4. En second lieu, il résulte des dispositions citées au point 2 que l'interruption des travaux ne rend caduc un permis de construire que si sa durée excède un délai d'un an, commençant à courir après l'expiration du délai de trois ans fixé par le premier alinéa de l'article R. 424-17 du code de l'urbanisme modifié par le décret n° 2014-1161 du 29 décembre 2014. Ces dispositions ne trouvent cependant pas à s'appliquer lorsque l'inexécution des travaux est imputable au fait de l'administration.

5. En l'espèce, faute de précisions quant à la date de notification du permis de construire, le tribunal a valablement retenu qu'il devait être regardé comme notifié au plus tard le 18 avril 2014, date à laquelle le pétitionnaire a déclaré à la commune l'ouverture du chantier. En application de ce qui a été dit au point précédent, le délai d'un an mentionné au deuxième alinéa de l'article R. 424-17 du code de l'urbanisme était ainsi susceptible de courir à compter du 18 avril 2017, étant précisé que le transfert du permis de construire au requérant par arrêté du 8 novembre 2017 est sans incidence sur les délais de péremption du permis.

6. Il ressort des pièces du dossier et n'est pas contesté que les travaux ont été interrompus depuis 2014 et qu'il n'ont pas repris avant le mois d'octobre 2018, soit postérieurement à la péremption du permis intervenue le 18 avril 2018. M. A... soutient que le maire de la commune aurait, dès 2016, sollicité l'aide des voisins des parcelles d'assiette du projet pour empêcher le déroulement des travaux, de sorte que les dispositions de l'article R. 424-17 ne trouveraient pas à s'appliquer.

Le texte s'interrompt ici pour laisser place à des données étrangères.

(* ===== verification/MathAccuracyProps.v ===== *)
(** * What the accuracy tests decide

    Units in the last place count the floating-point numbers between two
    values; a check reports the worst row exactly when some row is too far
    off; the reference values of the exact functions are right, so their tests
    pass exactly the right results; the SHA-256 constants are the digits of
    the roots of the first primes, and an accurate pow() gives them. *)

From Stdlib Require Import SpecFloat Znumtheory Sorting.Sorted.
From S2P Require Import Prelude CMachine UnityOutput UnityAssert UnityAssertSpec UnityFloat UnityFloatSpec.
From S2P Require Import UnityAssertProps UnityMacros TestVerdict AccuracyRefs MathAccuracy.

(** ** Floating-point numbers in order *)

Section order.
Context (f : format) (Hf : f = binary32 ∨ f = binary64).

Local Abbreviation mw := (f_prec f - 1).
Local Abbreviation em := (emin (f_prec f) (f_emax f)).

Definition valid (x : spec_float) : Prop := valid_binary (f_prec f) (f_emax f) x = true.

(** The place of the infinity, counted from zero. *)
Definition top : Z := (2 * f_emax f - 1) * 2 ^ mw.

(** The place of a value among those of its format, zero being 0. *)
Definition place (x : spec_float) : Z :=
  match x with
  | S754_zero _ => 0
  | S754_infinity s => if s then - top else top
  | S754_nan => 0
  | S754_finite s m e => let k := (e - em) * 2 ^ mw + Zpos m in if s then - k else k
  end.

(** The value at a place; the positive zero at 0. *)
Definition at_place (k : Z) : spec_float :=
  let s := k <? 0 in
  let a := Z.abs k in
  if a =? 0 then S754_zero false
  else if a =? top then S754_infinity s
  else if a <? 2 ^ mw then match a with Zpos p => S754_finite s p em | _ => S754_nan end
  else match a mod 2 ^ mw + 2 ^ mw with
       | Zpos p => S754_finite s p (a / 2 ^ mw - 1 + em)
       | _ => S754_nan
       end.

Lemma format_bounds : 2 ≤ f_prec f ∧ f_prec f < f_emax f ∧ 4 ≤ 2 ^ mw.
Proof using Hf. destruct Hf as [-> | ->]; simpl; lia. Qed.

Lemma finite_bounds s m e :
  valid (S754_finite s m e) →
  em ≤ e ≤ f_emax f - f_prec f ∧ Zpos m < 2 * 2 ^ mw ∧ (em < e → 2 ^ mw ≤ Zpos m).
Proof using Hf.
  pose proof format_bounds as (Hp & Hpe & _). unfold valid, valid_binary, bounded, canonical_mantissa, fexp.
  intros [Hc%Z.eqb_eq He%Z.leb_le]%andb_true_iff. pose proof (Zdigits_bounds m) as Hm.
  set (d := Zpos (digits2_pos m)) in *. fold em in Hc.
  assert (d ≤ f_prec f) by lia. rewrite <- Z.pow_succ_r by lia. split_and!.
  - lia.
  - lia.
  - eapply Z.lt_le_trans; [apply Hm|]. apply Z.pow_le_mono_r; lia.
  - intros Hlt. transitivity (2 ^ (d - 1)); [|lia]. apply Z.pow_le_mono_r; lia.
Qed.

Lemma finite_valid s m e :
  em ≤ e ≤ f_emax f - f_prec f → Zpos m < 2 * 2 ^ mw → (em < e → 2 ^ mw ≤ Zpos m) → valid (S754_finite s m e).
Proof using Hf.
  pose proof format_bounds as (Hp & Hpe & _). intros He Hm1 Hm2. unfold valid, valid_binary, bounded, canonical_mantissa, fexp.
  pose proof (Zdigits_bounds m) as Hm. set (d := Zpos (digits2_pos m)) in *.
  apply andb_true_iff. rewrite Z.eqb_eq, Z.leb_le. split; [|lia]. fold em.
  rewrite <- Z.pow_succ_r in Hm1 by lia.
  assert (d - 1 < Z.succ mw) by (apply (Z.pow_lt_mono_r_iff 2); lia).
  destruct (decide (em < e)) as [Hlt|]; [|lia]. specialize (Hm2 Hlt).
  assert (mw < d) by (apply (Z.pow_lt_mono_r_iff 2); lia). lia.
Qed.

Lemma place_finite s m e :
  valid (S754_finite s m e) → 0 < (e - em) * 2 ^ mw + Zpos m < top.
Proof using Hf.
  intros Hv. pose proof format_bounds as (Hp & Hpe & HP). destruct (finite_bounds _ _ _ Hv) as (He & Hm & _).
  unfold top, emin in *. nia.
Qed.

(** The order of the values is the order of their places. *)
Lemma place_compare x y :
  valid x → valid y → isnan x = false → isnan y = false → SFcompare x y = Some (place x ?= place y).
Proof using Hf.
  intros Hx Hy Nx Ny. pose proof format_bounds as (Hp & Hpe & HP).
  assert (0 < top) as Ht by (unfold top; nia).
  assert (∀ a b, a < b → (a ?= b) = Lt) as HL by (intros; by apply Z.compare_lt_iff).
  assert (∀ a b, b < a → (a ?= b) = Gt) as HG by (intros; by apply Z.compare_gt_iff).
  destruct x as [s|s| |s m e]; [| |done|]; destruct y as [s'|s'| |s' m' e']; try done; cbn [SFcompare place];
    repeat match goal with H : valid (S754_finite _ _ _) |- _ => pose proof (place_finite _ _ _ H);
      pose proof (finite_bounds _ _ _ H); clear H end;
    repeat match goal with s : bool |- _ => destruct s end; f_equal; symmetry;
    try (apply HL; lia); try (apply HG; lia); try (apply Z.compare_refl).
  all: destruct (Z.compare_spec e e') as [->|Hlt|Hgt].
  all: try (apply HL; nia); try (apply HG; nia).
  all: change (Pos.compare_cont Eq m m') with (Pos.compare m m'); destruct (Pos.compare_spec m m') as [->|?|?];
    cbn [CompOpp]; [apply Z.compare_refl|(apply HL; lia) || (apply HG; lia)..].
Qed.

Lemma at_place_spec k : Z.abs k ≤ top → valid (at_place k) ∧ isnan (at_place k) = false ∧ place (at_place k) = k.
Proof using Hf.
  intros Hk. pose proof format_bounds as (Hp & Hpe & HP). unfold at_place.
  destruct (Z.eqb_spec (Z.abs k) 0); [split_and!; [done..|cbn; lia]|].
  destruct (Z.eqb_spec (Z.abs k) top); [split_and!; [done..|cbn; destruct (Z.ltb_spec k 0); lia]|].
  assert (em = 3 - f_emax f - f_prec f) as Hem by done.
  destruct (Z.ltb_spec (Z.abs k) (2 ^ mw)) as [Hsub|Hnorm].
  { destruct (Z.abs k) as [|m|m] eqn:Ea; [lia| |lia]. split_and!; [apply finite_valid; lia|done|].
    cbn [place]. destruct (Z.ltb_spec k 0); lia. }
  pose proof (Z.div_mod (Z.abs k) (2 ^ mw) ltac:(lia)). pose proof (Z.mod_pos_bound (Z.abs k) (2 ^ mw) ltac:(lia)).
  assert (1 ≤ Z.abs k / 2 ^ mw) by (apply Z.div_le_lower_bound; lia).
  assert (Z.abs k / 2 ^ mw < 2 * f_emax f - 1) by (apply Z.div_lt_upper_bound; unfold top in *; lia).
  destruct (_ + 2 ^ mw) as [|m|m] eqn:Em; [lia| |lia]. split_and!; [apply finite_valid; lia|done|].
  cbn [place]. destruct (Z.ltb_spec k 0); lia.
Qed.

(** Values other than zero are determined by their places. *)
Lemma place_inj x : valid x → isnan x = false → place x ≠ 0 → at_place (place x) = x.
Proof using Hf.
  intros Hv Hn Hz. pose proof format_bounds as (Hp & Hpe & HP). unfold at_place.
  assert (0 < top) as Ht by (unfold top; nia).
  destruct x as [s|s| |s m e]; [done| |done|].
  { cbn [place] in *. replace (Z.abs _) with top by (destruct s; lia).
    rewrite (proj2 (Z.eqb_neq top 0)), Z.eqb_refl by lia. f_equal. destruct s; [apply Z.ltb_lt|apply Z.ltb_ge]; lia. }
  pose proof (place_finite _ _ _ Hv) as Hb. destruct (finite_bounds _ _ _ Hv) as (He & Hm & Hm2).
  cbn [place] in *. set (a := (e - em) * 2 ^ mw + Zpos m) in *.
  replace ((if s then - a else a) <? 0) with s by (symmetry; destruct s; [apply Z.ltb_lt|apply Z.ltb_ge]; lia).
  replace (Z.abs (if s then - a else a)) with a by (destruct s; lia).
  rewrite (proj2 (Z.eqb_neq a 0)), (proj2 (Z.eqb_neq a top)) by lia.
  destruct (Z.ltb_spec a (2 ^ mw)) as [Hsub|Hnorm].
  - assert (e = em) as -> by nia. assert (a = Zpos m) as -> by (unfold a; lia). done.
  - assert (2 ^ mw ≤ Zpos m) as Hm3 by (destruct (decide (em < e)); [by apply Hm2|assert (e = em) by lia; unfold a in *; nia]).
    assert (a / 2 ^ mw = e - em + 1) as -> by (symmetry; apply Z.div_unique with (Zpos m - 2 ^ mw); unfold a; lia).
    assert (a mod 2 ^ mw = Zpos m - 2 ^ mw) as -> by (symmetry; apply Z.mod_unique with (e - em + 1); unfold a; lia).
    replace (Zpos m - 2 ^ mw + 2 ^ mw) with (Zpos m) by lia. f_equal. lia.
Qed.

7. La main courante du 15 octobre 2018, complétée par la production nouvelle en appel d'une sommation interpellative par voie d'huissier du 8 janvier 2021 faite auprès de M. B..., établissent que ce dernier, voisin du projet, a délibérément fait obstruction au déroulement des travaux dès 2016 par la pose d'une chaîne et le stationnement de son véhicule sur l'unique chemin d'accès aux parcelles, obstruction qu'il indique avoir réalisée à la demande du maire de la commune. Il ne résulte cependant d'aucune disposition législative ou réglementaire que le fait du tiers constitue, par lui-même, une circonstance susceptible de suspendre le délai de validité du permis. A supposer même que les agissements du voisin aient été inspirés par le maire, M. A... ne justifie en tout état de cause d'aucune tentative de reprendre les travaux, interrompus du fait du titulaire du permis en 2014, hormis pour l'établissement d'un devis pour des travaux de terrassement, ni d'aucun recours aux voies de droit dont il disposait, avant l'intervention de la péremption.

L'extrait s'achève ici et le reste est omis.